OAS hatte Neuwahlen empfohlen

In den Stunden davor hatten sich die Ereignisse überschlagen. Am Freitag hatte sich die Polizei der Forderung der Opposition nach Neuwahlen angeschlossen und begann zu meutern, am Samstag zündeten Randalierer die Häuser von Morales Schwester, regierungsnaher Sender und  Regierungsmitgliedern an, während Morales mit ihm verbundenen Gewerkschaften und Basisorganisationen eine Krisensitzung abhielt. Am Sonntag früh empfahl die mit der Wahlprüfung befasste Organisation Amerikanischer Staaten (OAS) Neuwahlen angesichts der zahlreichen Unregelmäßigkeiten beim Urnengang im Oktober. Der Empfehlung kam Morales zwar umgehend nach – doch die Stimmung war bereits auf dem Siedepunkt; Oppositionsführer Camacho marschierte mit Anhängern auf den Präsidentenpalast.

Kurz darauf entzogen ihm die Streitkräfte das Vertrauen. Der Oberkommandierende Williams Kaliman legte Morales in einer TV-Ansprache den Rücktritt nahe. Damit dieser wirksam ist, muss er vom Kongress angenommen werden. Unklar ist, wer dann die Macht übernimmt. Die Fraktionsführerin der Opposition im Senat, Jeanine Añez, brachte sich selbst als Interimspräsidentin ins Spiel. „Es ist wichtig, die Verfassung zu respektieren, um Morales These von einem Putsch nicht in die Hände zu spielen“, betonte Mesa. Dafür müsste Añez vom Plenum - in dem die MAS eine Mehrheit hat – gewählt werden.

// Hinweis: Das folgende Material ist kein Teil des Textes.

Definition entry_stack (h : handler) c : Z :=
  match stack_index h with
  | Some i => interrupt_stack_table tss !!! Z.to_nat i
  | None => if from_user c then privilege_stack_table tss !!! 0%nat else regs c RSP
  end.

Definition align16 (sp : Z) : Z := sp - sp mod 16.

(** The frame, in the order it is pushed. *)
Definition trap_frame (v : Z) c : list Z :=
  [ss c; regs c RSP; flags_image (rflags c); cs c; rip c] ++ (if has_error v then [error v] else []).

(** Pushing stops at the first word that cannot be written. *)
Fixpoint push_frame (l : list Z) (sp : Z) (mm : memory) : bool * Z * memory :=
  match l with
  | [] => (true, sp, mm)
  | w :: l => if writable (sp - 8) then push_frame l (sp - 8) (<[sp - 8 := w]> mm) else (false, sp, mm)
  end.

(** The flags after an interrupt gate: TF, IF, NT, RF and VM are clear. *)
Definition entry_flags (fl : Z) : Z := Z.land fl (unot 64 0x34300).

(** One attempt to enter the handler of a vector: the handler and the processor in
    it, or the memory after the failed one. *)
Definition try_enter (v : Z) c : (handler * cpu) + memory :=
  match gate v with
  | None => inr (mem c)
  | Some h =>
      match push_frame (trap_frame v c) (align16 (entry_stack h c)) (mem c) with
      | (true, sp, mm) =>
          inl (h, mkCpu (set_reg (regs c) RSP sp) (handler_rip h) (entry_flags (rflags c)) kernel_cs
                    (if from_user c then 0 else ss c) (segs c) mm)
      | (false, _, mm) => inr mm
      end
  end.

Lateinamerika ist polarisiert

Die Vorkommnisse in Bolivien spalteten das ohnehin schon polarisierte Lateinamerika weiter. Linke Politiker solidarisierten sich umgehend mit Morales und verurteilten den „Staatsstreich“, unter ihnen die Regierungschefs von Venezuela und Kuba und Argentiniens gewählter Präsident Alberto Fernández. Mexiko verkündete, es habe bereits 20 MAS-Politiker in seiner Botschaft Asyl gewährt. Ein Sprecher des US-Aussenministeriums erklärte, seine Regierung verfolge die Ereignisse. Die USA hatten sich zuvor für Neuwahlen ausgesprochen.

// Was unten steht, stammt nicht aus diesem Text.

(* ===== verification/Sync.v ===== *)
(** * Synchronisation primitives (src/src/core/sync.rs)

    [Semaphore], [TaskMutex] and [CondVar] park tasks through the task manager.
    The kernel has one processor: a task can be preempted between any two
    atomic accesses, except where interrupts are off.  [mutex_step] is one
    uninterruptible step of a task that locks or unlocks a [TaskMutex], and
    [access_step] adds the reads and writes of the data through the guard.  Between
    such steps any event of the task manager may come (a tick, a spawn, an exit, a
    wake-up by other code), and any interrupt may end the [hlt] of a task that is
    still blocked.  The theorems follow any sequence of them for any number of
    tasks: the mutex protects its data; every sleeper is queued and reached by the
    signals that follow; and a stray interrupt can cost another task its
    wake-up. *)

From S2P Require Import Prelude KError Fd X86 Task TaskManager Scheduler.

#[local] Open Scope list_scope.

(** ** The operations *)

Record Semaphore := mkSem { count : Z; waiting_tasks : list Z }.

Definition Semaphore_new (initial_count : Z) : Semaphore := mkSem initial_count [].

Section Ops.
Context {V : Type}.
Implicit Types (s : Semaphore) (t : TaskManager V).

(** [count.compare_exchange(current, current - 1)]. *)
Definition take_permit s (current : Z) : bool * Semaphore :=
  if count s =? current then (true, mkSem (current - 1) (waiting_tasks s)) else (false, s).

(** The closure of [wait] that parks the current task. *)
Definition park s t : Semaphore * TaskManager V :=
  match current_task t with
  | Some i => (mkSem (count s) (waiting_tasks s ++ [i]), block_current_task t)
  | None => (s, t)
  end.

(** The part of [wait] that runs with interrupts off, up to [enable_and_hlt]:
    [true] when the permit was taken after all. *)
Definition wait_slow s t : bool * Semaphore * TaskManager V :=
  let current_retry := count s in
  if 0 <? current_retry then
    match take_permit s current_retry with
    | (true, s) => (true, s, t)
    | (false, s) => let '(s, t) := park s t in (false, s, t)
    end
  else let '(s, t) := park s t in (false, s, t).

(** The two halves of [signal]: the increment, then the wake-up with interrupts
    off. *)
Definition signal_add s : Semaphore := mkSem (wrap 32 (count s + 1)) (waiting_tasks s).

Definition signal_wake s t : Semaphore * TaskManager V :=
  match waiting_tasks s with
  | i :: q => (mkSem (count s) q, unblock_task t i)
  | [] => (s, t)
  end.

(** [TaskMutex::new] seeds its semaphore with one permit. *)
Definition TaskMutex_new : Semaphore := Semaphore_new 1.

(** [CondVar]: its queue of tasks.  [condvar_park] is [wait] up to the release
    of the guard, which is a [signal] of the mutex. *)
Definition condvar_park (waiting : list Z) t : list Z * TaskManager V :=
  match current_task t with
  | Some i => (waiting ++ [i], block_current_task t)
  | None => (waiting, t)
  end.

Definition condvar_wait (waiting : list Z) s t : list Z * Semaphore * TaskManager V :=
  let '(waiting, t) := condvar_park waiting t in
  let '(s, t) := signal_wake (signal_add s) t in
  (waiting, s, t).

Definition notify_one (waiting : list Z) t : list Z * TaskManager V :=
  match waiting with
  | i :: q => (q, unblock_task t i)
  | [] => ([], t)
  end.

Fixpoint notify_all (waiting : list Z) t : list Z * TaskManager V :=
  match waiting with
  | i :: q => notify_all q (unblock_task t i)
  | [] => ([], t)
  end.
End Ops.

(** ** Tasks that use a mutex *)

(** Where a task is: at the top of the loop of [wait], after the load of the
    counter, halted after parking, in the critical section, between the two
    halves of [signal].  A task that has no entry does not use the mutex. *)
Inductive pc := WaitTop | WaitLoaded (current : Z) | Halted | Holding | Signalled.

#[global] Instance pc_eq_dec : EqDecision pc.
Proof. solve_decision. Defined.

Section World.
Context {V : Type}.

Record world := mkWorld {
  mutex : Semaphore;
  wtm : TaskManager V;
  pcs : gmap Z pc;
}.
Implicit Types w : world.

(** [Lock i], [Load i], ... are the steps of task [i]; [Event e] is whatever else
    happens to the task manager: ticks, spawns, exits (also of a task that holds
    the mutex or waits for it: Ctrl+C and faults end the current task anywhere),
    wake-ups by other code, reaping. *)
Inductive action :=
| Lock (i : Z)
| Load (i : Z)
| Cas (i : Z)
| Slow (i : Z)
| Resume (i : Z)
| Release (i : Z)
| WakeOne (i : Z)
| Event (e : event V).

(** Task [i] has the processor, whatever its state: a task that has blocked
    itself keeps the processor until a tick takes it away. *)
Definition runs w (i : Z) : bool := bool_decide (current_task (wtm w) = Some i).

Definition goto w (i : Z) (p : pc) (s : Semaphore) (t : TaskManager V) : world :=
  mkWorld s t (<[i := p]> (pcs w)).

(** The current task runs the loop of [wait]. *)
Definition in_wait w : bool :=
  match current_task (wtm w) with
  | Some c => bool_decide (pcs w !! c ∈ [Some WaitTop; Some Halted])
              || match pcs w !! c with Some (WaitLoaded _) => true | _ => false end
  | None => false
  end.

(** New tasks have new numbers, the reaper kills dead tasks, and the current task
    does not block elsewhere while it runs the loop of [wait]. *)
Definition possible w (e : event V) : bool :=
  match e with
  | Spawn task => bool_decide (task_registry (wtm w) !! id task = None)
  | Reap i => bool_decide (task_states (wtm w) !! i = Some Dead)
  | BlockE | WaitE _ => negb (in_wait w)
  | _ => true
  end.

(** The task whose step an action is. *)
Definition actor (a : action) : option Z :=
  match a with
  | Lock i | Load i | Cas i | Slow i | Resume i | Release i | WakeOne i => Some i
  | Event _ => None
  end.

(** One uninterrupted step.  [Resume] is the return from [hlt], which any
    interrupt causes, also one that wakes nobody. *)
Definition task_step w (a : action) : option world :=
  match a with
  | Lock i =>
      match pcs w !! i with
      | None => Some (goto w i WaitTop (mutex w) (wtm w))
      | Some _ => None
      end
  | Load i =>
      match pcs w !! i with
      | Some WaitTop => Some (goto w i (WaitLoaded (count (mutex w))) (mutex w) (wtm w))
      | _ => None
      end
  | Cas i =>
      match pcs w !! i with
      | Some (WaitLoaded current) =>
          if 0 <? current then
            match take_permit (mutex w) current with
            | (true, s) => Some (goto w i Holding s (wtm w))
            | (false, s) => Some (goto w i WaitTop s (wtm w))
            end
          else None
      | _ => None
      end
  | Slow i =>
      match pcs w !! i with
      | Some (WaitLoaded current) =>
          if 0 <? current then None
          else match wait_slow (mutex w) (wtm w) with
               | (true, s, t) => Some (goto w i Holding s t)
               | (false, s, t) => Some (goto w i Halted s t)
               end
      | _ => None
      end
  | Resume i =>
      match pcs w !! i with
      | Some Halted => Some (goto w i WaitTop (mutex w) (wtm w))
      | _ => None
      end
  | Release i =>
      match pcs w !! i with
      | Some Holding => Some (goto w i Signalled (signal_add (mutex w)) (wtm w))
      | _ => None
      end
  | WakeOne i =>
      match pcs w !! i with
      | Some Signalled =>
          let '(s, t) := signal_wake (mutex w) (wtm w) in
          Some (mkWorld s t (delete i (pcs w)))
      | _ => None
      end
  | Event e =>
      if possible w e then Some (mkWorld (mutex w) (apply_event (wtm w) e) (pcs w)) else None
  end.

Definition mutex_step w (a : action) : option world :=
  match actor a with
  | Some i => if runs w i then task_step w a else None
  | None => task_step w a
  end.

Fixpoint mutex_run w (l : list action) : option world :=
  match l with
  | [] => Some w
  | a :: l' => match mutex_step w a with Some w' => mutex_run w' l' | None => None end
  end.
End World.
Arguments world : clear implicits.
Arguments action : clear implicits.

(** ** Mutual exclusion *)

Section Exclusion.
Context {V : Type}.
Implicit Types w : world V.

(** The permit is either in the semaphore or with exactly one task. *)
Definition exclusive w : Prop :=
  (count (mutex w) = 1 ∧ ∀ i, pcs w !! i ≠ Some Holding)
  ∨ (count (mutex w) = 0 ∧ ∃ h, ∀ i, pcs w !! i = Some Holding ↔ i = h).

(** A task outside the critical section moves to a point outside of it. *)
Lemma exclusive_move w i p s t : exclusive w → count s = count (mutex w) →
  pcs w !! i ≠ Some Holding → p ≠ Holding → exclusive (goto w i p s t).
Proof.
  intros Hex Hs Hi Hp. unfold exclusive, goto. simpl. rewrite Hs.
  destruct Hex as [[Hc Hno]|[Hc [h Hh]]]; [left|right]; (split; [done|]).
  - intros j. rewrite lookup_insert. case_decide; [congruence|apply Hno].
  - exists h. intros j. rewrite lookup_insert. case_decide as E; [|apply Hh]. subst.
    rewrite <- Hh. split; [congruence|done].
Qed.

(** A task takes the permit. *)
Lemma exclusive_take w i s t : exclusive w → 0 < count (mutex w) →
  count s = count (mutex w) - 1 → exclusive (goto w i Holding s t).
Proof.
  intros [[Hc Hno]|[Hc _]] Hpos Hs; [|lia]. right. simpl. split; [lia|]. exists i. intros j.
  rewrite lookup_insert. case_decide; [by subst|]. split; [by intros ?%Hno|congruence].
Qed.

(** A task gives the permit back. *)
Lemma exclusive_release w i t : exclusive w → pcs w !! i = Some Holding →
  exclusive (goto w i Signalled (signal_add (mutex w)) t).
Proof.
  intros [[_ Hno]|[Hc [h Hh]]] Hi; [by apply Hno in Hi|]. left. simpl. rewrite Hc. split; [done|].
  intros j. rewrite lookup_insert. case_decide; [done|]. intros Hj.
  apply Hh in Hi, Hj. congruence.
Qed.

Lemma exclusive_tm w s t : exclusive w → count s = count (mutex w) → exclusive (mkWorld s t (pcs w)).
Proof. intros Hex Hs. unfold exclusive. simpl. by rewrite Hs. Qed.

Lemma exclusive_delete w i s t : exclusive w → pcs w !! i ≠ Some Holding → count s = count (mutex w) →
  exclusive (mkWorld s t (delete i (pcs w))).
Proof.
  intros Hex Hi Hs. unfold exclusive. simpl. rewrite Hs.
  assert (∀ j, delete i (pcs w) !! j = Some Holding ↔ pcs w !! j = Some Holding) as Hd.
  { intros j. rewrite lookup_delete_Some. split; [tauto|]. intros Hj. split; [congruence|done]. }
  destruct Hex as [[Hc Hno]|[Hc [h Hh]]]; [left|right]; (split; [done|]).
  - intros j. by rewrite Hd.
  - exists h. intros j. by rewrite Hd.
Qed.

Lemma count_signal_wake (s : Semaphore) (t : TaskManager V) : count (signal_wake s t).1 = count s.
Proof. unfold signal_wake. by case_match. Qed.

Lemma count_park (s : Semaphore) (t : TaskManager V) : count (park s t).1 = count s.
Proof. unfold park. by case_match. Qed.

(** [wait_slow] either takes a permit or parks. *)
Lemma wait_slow_cases (s : Semaphore) (t : TaskManager V) :
  wait_slow s t =
  if 0 <? count s then (true, mkSem (count s - 1) (waiting_tasks s), t)
  else (false, (park s t).1, (park s t).2).
Proof.
  unfold wait_slow, take_permit. rewrite Z.eqb_refl. case_match; [done|]. by destruct (park s t).
Qed.

Lemma exclusive_step w a w' : exclusive w → mutex_step w a = Some w' → exclusive w'.
Proof.
  intros Hex Hstep.
  assert (task_step w a = Some w') as Ht.
  { revert Hstep. unfold mutex_step. repeat case_match; done. }
  clear Hstep. destruct a as [i|i|i|i|i|i|i|e]; cbn [task_step] in Ht.
  - destruct (pcs w !! i) eqn:E; [done|]. simplify_eq. apply exclusive_move; auto; congruence.
  - destruct (pcs w !! i) as [[]|] eqn:E; try done. simplify_eq. apply exclusive_move; auto; congruence.
  - destruct (pcs w !! i) as [[|cur| | |]|] eqn:E; try done. destruct (Z.ltb_spec 0 cur); [|done].
    unfold take_permit in Ht. destruct (Z.eqb_spec (count (mutex w)) cur); simplify_eq.
    + apply exclusive_take; [done|lia|simpl; lia].
    + apply exclusive_move; auto; congruence.
  - destruct (pcs w !! i) as [[|cur| | |]|] eqn:E; try done. destruct (Z.ltb_spec 0 cur); [done|].
    rewrite wait_slow_cases in Ht. destruct (Z.ltb_spec 0 (count (mutex w))); simplify_eq.
    + apply exclusive_take; [done|lia|simpl; lia].
    + apply exclusive_move; [done|apply count_park|congruence|done].
  - destruct (pcs w !! i) as [[]|] eqn:E; try done. simplify_eq. apply exclusive_move; auto; congruence.
  - destruct (pcs w !! i) as [[]|] eqn:E; try done. simplify_eq. by apply exclusive_release.
  - destruct (pcs w !! i) as [[]|] eqn:E; try done.
    pose proof (count_signal_wake (mutex w) (wtm w)) as Hc. destruct (signal_wake _ _) as [s t].
    simplify_eq. apply exclusive_delete; auto; congruence.
  - destruct (possible w e); simplify_eq. by apply exclusive_tm.
Qed.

Der Kommentator Andrés Oppenheimer vom „Miami Herald“ wies die Putsch-These zurück. Davon können nur die Rede sein, wenn das Militär nun die Macht übernehme, ansonsten sei es die Rückkehr zur Demokratie nach einem Wahlbetrug und wiederholter Verletzung der Verfassung. Morales, so erinnerte er, habe eigentlich gar nicht zur Wiederwahl antreten dürfen, weil dies die bolivianische Verfassung verbiete und Morales ein Plebiszit darüber verloren habe. Nur das regierungsnahe Oberste Gericht ließ seine Kandidatur erneut zu, mit dem Argument, ein Wiederwahlverbot verstoße gegen das Menschenrecht zur politischen Partizipation. 

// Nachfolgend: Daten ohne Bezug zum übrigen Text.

(* ===== verification/Block.v ===== *)
(** * Block devices and the partition table
    (src/src/fs/mod.rs, src/src/fs/partition/mbr.rs)

    [BlockDevice] is the trait the filesystem drivers use; [BlockDeviceSpec]
    states what they may rely on, and [ramdisk] satisfies it.  Module [Mbr]
    parses sector 0.  The disk behind the trait on the machine, [AhciDisk], is in
    Ahci.v. *)

From S2P Require Import Prelude KError FrameAlloc.

#[local] Open Scope list_scope.

(** ** The interface *)

(** The drivers always pass a 512-byte buffer: a read returns the sector. *)
Class BlockDevice (D : Type) := {
  read_block : D → Z → result (list Z) DriverError;
  write_block : D → Z → list Z → result unit DriverError * D;
}.

Definition is_sector (b : list Z) : Prop := length b = 512%nat ∧ Forall (λ x, is_byte x) b.

(** A successful read gives 512 bytes; a successful write of 512 bytes is read
    back, and changes no other sector. *)
Class BlockDeviceSpec (D : Type) `{BlockDevice D} : Prop := {
  read_block_sector d lba b : read_block d lba = Ok b → is_sector b;
  write_block_same d lba b d' : is_sector b → write_block d lba b = (Ok tt, d') →
    read_block d' lba = Ok b;
  write_block_other d lba b d' lba' : write_block d lba b = (Ok tt, d') → lba' ≠ lba →
    read_block d' lba' = read_block d lba';
}.

(** A disk of [n] sectors in memory. *)
Record ramdisk := mkRamdisk { sectors : gmap Z (list Z); capacity : Z }.

Definition zero_sector : list Z := replicate 512 0.

Definition sector_of (d : ramdisk) (lba : Z) : list Z :=
  match sectors d !! lba with
  | Some b => if decide (is_sector b) then b else zero_sector
  | None => zero_sector
  end.

#[export] Instance ramdisk_device : BlockDevice ramdisk := {|
  read_block d lba :=
    if (0 <=? lba) && (lba <? capacity d) then Ok (sector_of d lba) else Err IoFailure;
  write_block d lba b :=
    if (0 <=? lba) && (lba <? capacity d) then (Ok tt, mkRamdisk (<[lba := b]> (sectors d)) (capacity d))
    else (Err IoFailure, d);
|}.

Lemma zeros_sector : is_sector zero_sector.
Proof. split; [apply length_replicate|apply Forall_replicate; lia]. Qed.

#[export] Instance ramdisk_spec : BlockDeviceSpec ramdisk.
Proof.
  split; cbn [read_block write_block ramdisk_device].
  - intros d lba b Hr. destruct (_ && _); [|done]. simplify_eq. unfold sector_of.
    case_match; [case_decide; [done|]|]; apply zeros_sector.
  - intros d lba b d' Hb Hw. destruct (_ && _) eqn:E; simplify_eq. cbn [capacity]. rewrite E. f_equal.
    unfold sector_of. cbn [sectors]. by rewrite lookup_insert_eq, decide_True.
  - intros d lba b d' lba' Hw Hne. destruct (_ && _) eqn:E; simplify_eq. cbn [capacity].
    unfold sector_of. cbn [sectors]. by rewrite lookup_insert_ne.
Qed.

(** ** The master boot record *)

Module Mbr.
Definition PART_TYPE_EMPTY : Z := 0x00.
Definition PART_TYPE_FAT16_CHS : Z := 0x06.
Definition PART_TYPE_FAT32_CHS : Z := 0x0B.
Definition PART_TYPE_FAT32_LBA : Z := 0x0C.
Definition PART_TYPE_FAT16 : Z := 0x0E.
Definition PART_TYPE_LINUX : Z := 0x83.
Definition PART_TYPE_GPT_PROTECTIVE : Z := 0xEE.

Record PartitionEntry := mkEntry {
  bootable : Z;
  start_chs : list Z;
  partition_type : Z;
  end_chs : list Z;
  start_lba : Z;
  total_sectors : Z;
}.

Definition is_empty (p : PartitionEntry) : bool := partition_type p =? PART_TYPE_EMPTY.
Definition is_fat (p : PartitionEntry) : bool :=
  (partition_type p =? PART_TYPE_FAT32_CHS) || (partition_type p =? PART_TYPE_FAT32_LBA)
  || (partition_type p =? PART_TYPE_FAT16_CHS) || (partition_type p =? PART_TYPE_FAT16).
Definition is_linux (p : PartitionEntry) : bool := partition_type p =? PART_TYPE_LINUX.

(** The packed struct at the start of [b]: fields in order, little endian. *)
Definition entry_of_bytes (b : list Z) : PartitionEntry :=
  mkEntry (le (sub 0 1 b)) (sub 1 3 b) (le (sub 4 1 b)) (sub 5 3 b) (le (sub 8 4 b)) (le (sub 12 4 b)).

(** [read_from]: the four entries of sector 0. *)
Definition read_from `{BlockDevice D} (disk : D) : result (list PartitionEntry) FsError :=
  match read_block disk 0 with
  | Err _ => Err BlockRead
  | Ok buffer =>
      let b510 := nth 510 buffer 0 in
      let b511 := nth 511 buffer 0 in
      if negb (b510 =? 0x55) || negb (b511 =? 0xAA) then Err (BadMagic 0xAA55 (le [b510; b511]))
      else Ok (map (λ i, entry_of_bytes (sub (446 + i * 16) 16 buffer)) [0; 1; 2; 3])
  end.

Definition is_gpt_protective (parts : list PartitionEntry) : bool :=
  match parts with
  | p :: _ => negb (is_empty p) && (partition_type p =? PART_TYPE_GPT_PROTECTIVE)
  | [] => false
  end.

(** The on-disk form of an entry and of a boot sector. *)
Definition bytes_of_entry (p : PartitionEntry) : list Z :=
  [bootable p] ++ start_chs p ++ [partition_type p] ++ end_chs p
  ++ le_bytes 4 (start_lba p) ++ le_bytes 4 (total_sectors p).

Definition boot_sector (code : list Z) (parts : list PartitionEntry) : list Z :=
  code ++ concat (map bytes_of_entry parts) ++ [0x55; 0xAA].

Definition entry_wf (p : PartitionEntry) : Prop :=
  is_byte (bootable p) ∧ length (start_chs p) = 3%nat ∧ is_byte (partition_type p)
  ∧ length (end_chs p) = 3%nat ∧ 0 ≤ start_lba p < 2 ^ 32 ∧ 0 ≤ total_sectors p < 2 ^ 32.

Lemma length_bytes_of_entry p : entry_wf p → length (bytes_of_entry p) = 16%nat.
Proof.
  intros (_ & H1 & _ & H2 & _). unfold bytes_of_entry.
  repeat rewrite ?length_app, ?length_le_bytes, ?H1, ?H2. done.
Qed.

Lemma entry_roundtrip p : entry_wf p → entry_of_bytes (bytes_of_entry p) = p.
Proof.
  intros (Hb & H1 & Ht & H2 & Hs & Hn).
  destruct p as [bt sc ty ec sl ts]. simpl in H1, H2, Hs, Hn. unfold bytes_of_entry.
  destruct sc as [|s1 [|s2 [|s3 [|]]]]; try done. destruct ec as [|e1 [|e2 [|e3 [|]]]]; try done.
  cbn [bootable start_chs partition_type end_chs start_lba total_sectors].
  pose proof (le_le_bytes 4 sl ltac:(lia)) as Els. pose proof (length_le_bytes 4 sl) as Lls.
  pose proof (le_le_bytes 4 ts ltac:(lia)) as Elt. pose proof (length_le_bytes 4 ts) as Llt.
  destruct (le_bytes 4 sl) as [|a1 [|a2 [|a3 [|a4 [|]]]]]; try done.
  destruct (le_bytes 4 ts) as [|b1 [|b2 [|b3 [|b4 [|]]]]]; try done.
  rewrite <- Els, <- Elt. unfold entry_of_bytes.
  f_equal; cbn [app sub le take drop Z.to_nat Pos.to_nat Pos.iter_op Nat.add]; unfold sub; simpl; lia.
Qed.

Lemma boot_sector_entry code p1 p2 p3 p4 :
  length code = 446%nat → Forall entry_wf [p1; p2; p3; p4] →
  map (λ i, entry_of_bytes (sub (446 + i * 16) 16 (boot_sector code [p1; p2; p3; p4]))) [0; 1; 2; 3]
  = [p1; p2; p3; p4].
Proof.
  intros Hc Hp. inversion_clear Hp as [|? ? H1 Hp1]. inversion_clear Hp1 as [|? ? H2 Hp2].
  inversion_clear Hp2 as [|? ? H3 Hp3]. inversion_clear Hp3 as [|? ? H4 _].
  pose proof (length_bytes_of_entry p1 H1). pose proof (length_bytes_of_entry p2 H2).
  pose proof (length_bytes_of_entry p3 H3). pose proof (length_bytes_of_entry p4 H4).
  unfold boot_sector. cbn [map concat]. rewrite <- !app_assoc. cbn [app].
  assert (∀ off (l1 l2 p : list Z), length p = 16%nat → off = Z.of_nat (length l1) →
    sub off 16 (l1 ++ p ++ l2) = p) as Hsub.
  { intros off l1 l2 p Hlen ->. rewrite sub_app_r by lia. rewrite Z.sub_diag. apply sub_app_l. lia. }
  rewrite (Hsub (446 + 0 * 16) code _ (bytes_of_entry p1)) by lia.
  rewrite (app_assoc code), (Hsub (446 + 1 * 16) _ _ (bytes_of_entry p2)) by (rewrite ?length_app; lia).
  rewrite (app_assoc (code ++ _)), (Hsub (446 + 2 * 16) _ _ (bytes_of_entry p3)) by (rewrite ?length_app; lia).
  rewrite (app_assoc ((code ++ _) ++ _)), (Hsub (446 + 3 * 16) _ _ (bytes_of_entry p4)) by (rewrite ?length_app; lia).
  by rewrite !entry_roundtrip.
Qed.

(** The partition table is read back as it was written: a sector made of 446
    bytes of boot code, four entries and the signature 55 AA is decoded to
    these four entries.  A sector without the signature is refused with the
    word found in its place, and a read error with [BlockRead]. *)
Theorem read_from_roundtrip `{BlockDevice D} (disk : D) code parts b e :
  length code = 446%nat → length parts = 4%nat → Forall entry_wf parts →
  length b = 512%nat → le (sub 510 2 b) ≠ 0xAA55 →
  (read_block disk 0 = Ok (boot_sector code parts) → read_from disk = Ok parts)
  ∧ (read_block disk 0 = Ok b → Forall (λ x, is_byte x) b →
       read_from disk = Err (BadMagic 0xAA55 (le (sub 510 2 b))))
  ∧ (read_block disk 0 = Err e → read_from disk = Err BlockRead).
Proof.
  intros Hc Hp Hwf Hb Hmagic. unfold read_from. split_and!.
  - intros ->. destruct parts as [|p1 [|p2 [|p3 [|p4 [|]]]]]; try done.
    assert (∀ k, nth (510 + k) (boot_sector code [p1; p2; p3; p4]) 0 = nth k [0x55; 0xAA] 0) as Hn.
    { intros k. unfold boot_sector. cbn [map concat].
      inversion_clear Hwf as [|? ? H1 Hp1]. inversion_clear Hp1 as [|? ? H2 Hp2].
      inversion_clear Hp2 as [|? ? H3 Hp3]. inversion_clear Hp3 as [|? ? H4 _].
      rewrite app_nth2 by lia. rewrite app_nth2;
      rewrite !length_app, !length_bytes_of_entry by done; cbn [length]; [|lia]. f_equal. lia. }
    pose proof (Hn 0%nat) as Hn0. pose proof (Hn 1%nat) as Hn1. cbn [Nat.add nth] in Hn0, Hn1.
    rewrite Hn0, Hn1. cbn [Z.eqb Pos.eqb negb orb]. f_equal. by apply boot_sector_entry.
  - intros -> Hbytes.
    assert (sub 510 2 b = [nth 510 b 0; nth 511 b 0]) as Hs.
    { unfold sub. change (Z.to_nat 2) with 2%nat. change (Z.to_nat 510) with 510%nat.
      rewrite <- (take_drop 510 b) at 2 3. rewrite !app_nth2 by (rewrite length_take; lia).
      rewrite length_take, Hb. change (510 - 510 `min` 512)%nat with 0%nat. change (511 - 510 `min` 512)%nat with 1%nat.
      assert (length (drop 510 b) = 2%nat) as Hl by (rewrite length_drop; lia).
      destruct (drop 510 b) as [|x [|y [|]]]; done. }
    rewrite Hs in Hmagic |- *.
    destruct (Z.eqb_spec (nth 510 b 0) 0x55) as [E1|], (Z.eqb_spec (nth 511 b 0) 0xAA) as [E2|]; try done.
    exfalso. apply Hmagic. rewrite E1, E2. done.
  - by intros ->.
Qed.

Definition sample_entry : PartitionEntry := mkEntry 0x80 [0; 2; 0] PART_TYPE_LINUX [1; 2; 3] 2048 65536.
Definition sample_parts : list PartitionEntry :=
  [sample_entry; mkEntry 0 [0; 0; 0] 0 [0; 0; 0] 0 0; mkEntry 0 [0; 0; 0] 0 [0; 0; 0] 0 0;
   mkEntry 0 [0; 0; 0] 0 [0; 0; 0] 0 0].
Definition sample_disk : ramdisk :=
  mkRamdisk {[0 := boot_sector (replicate 446 0) sample_parts]} 16.

Lemma read_from_roundtrip_witness :
  read_block sample_disk 0 = Ok (boot_sector (replicate 446 0) sample_parts)
  ∧ read_from sample_disk = Ok sample_parts.
Proof.
  assert (read_block sample_disk 0 = Ok (boot_sector (replicate 446 0) sample_parts)) as Hr
    by (vm_compute; reflexivity).
  split; [exact Hr|].
  destruct (read_from_roundtrip sample_disk (replicate 446 0) sample_parts zero_sector IoFailure) as [H _].
  - reflexivity.
  - reflexivity.
  - repeat (constructor; [vm_compute; intuition discriminate|]). constructor.
  - reflexivity.
  - vm_compute. discriminate.
  - exact (H Hr).
Defined.
End Mbr.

Morales hat Unterstützung der Basis verloren
 
Mit Morales verliert Lateinamerikas Linke eine wichtige Figur. Nach fast 14 Jahren im Amt hatte Morales zwar wirtschaftliche und sozialpolitische Erfolge vorzuweisen, sein autoritärer Regierungsstil, die rücksichtslose Ausbeutung der Rohstoffe und diverse Korruptionsskandale verprellten jedoch zunehmend die ländliche indigene Basis ebenso wie die Mittelschicht.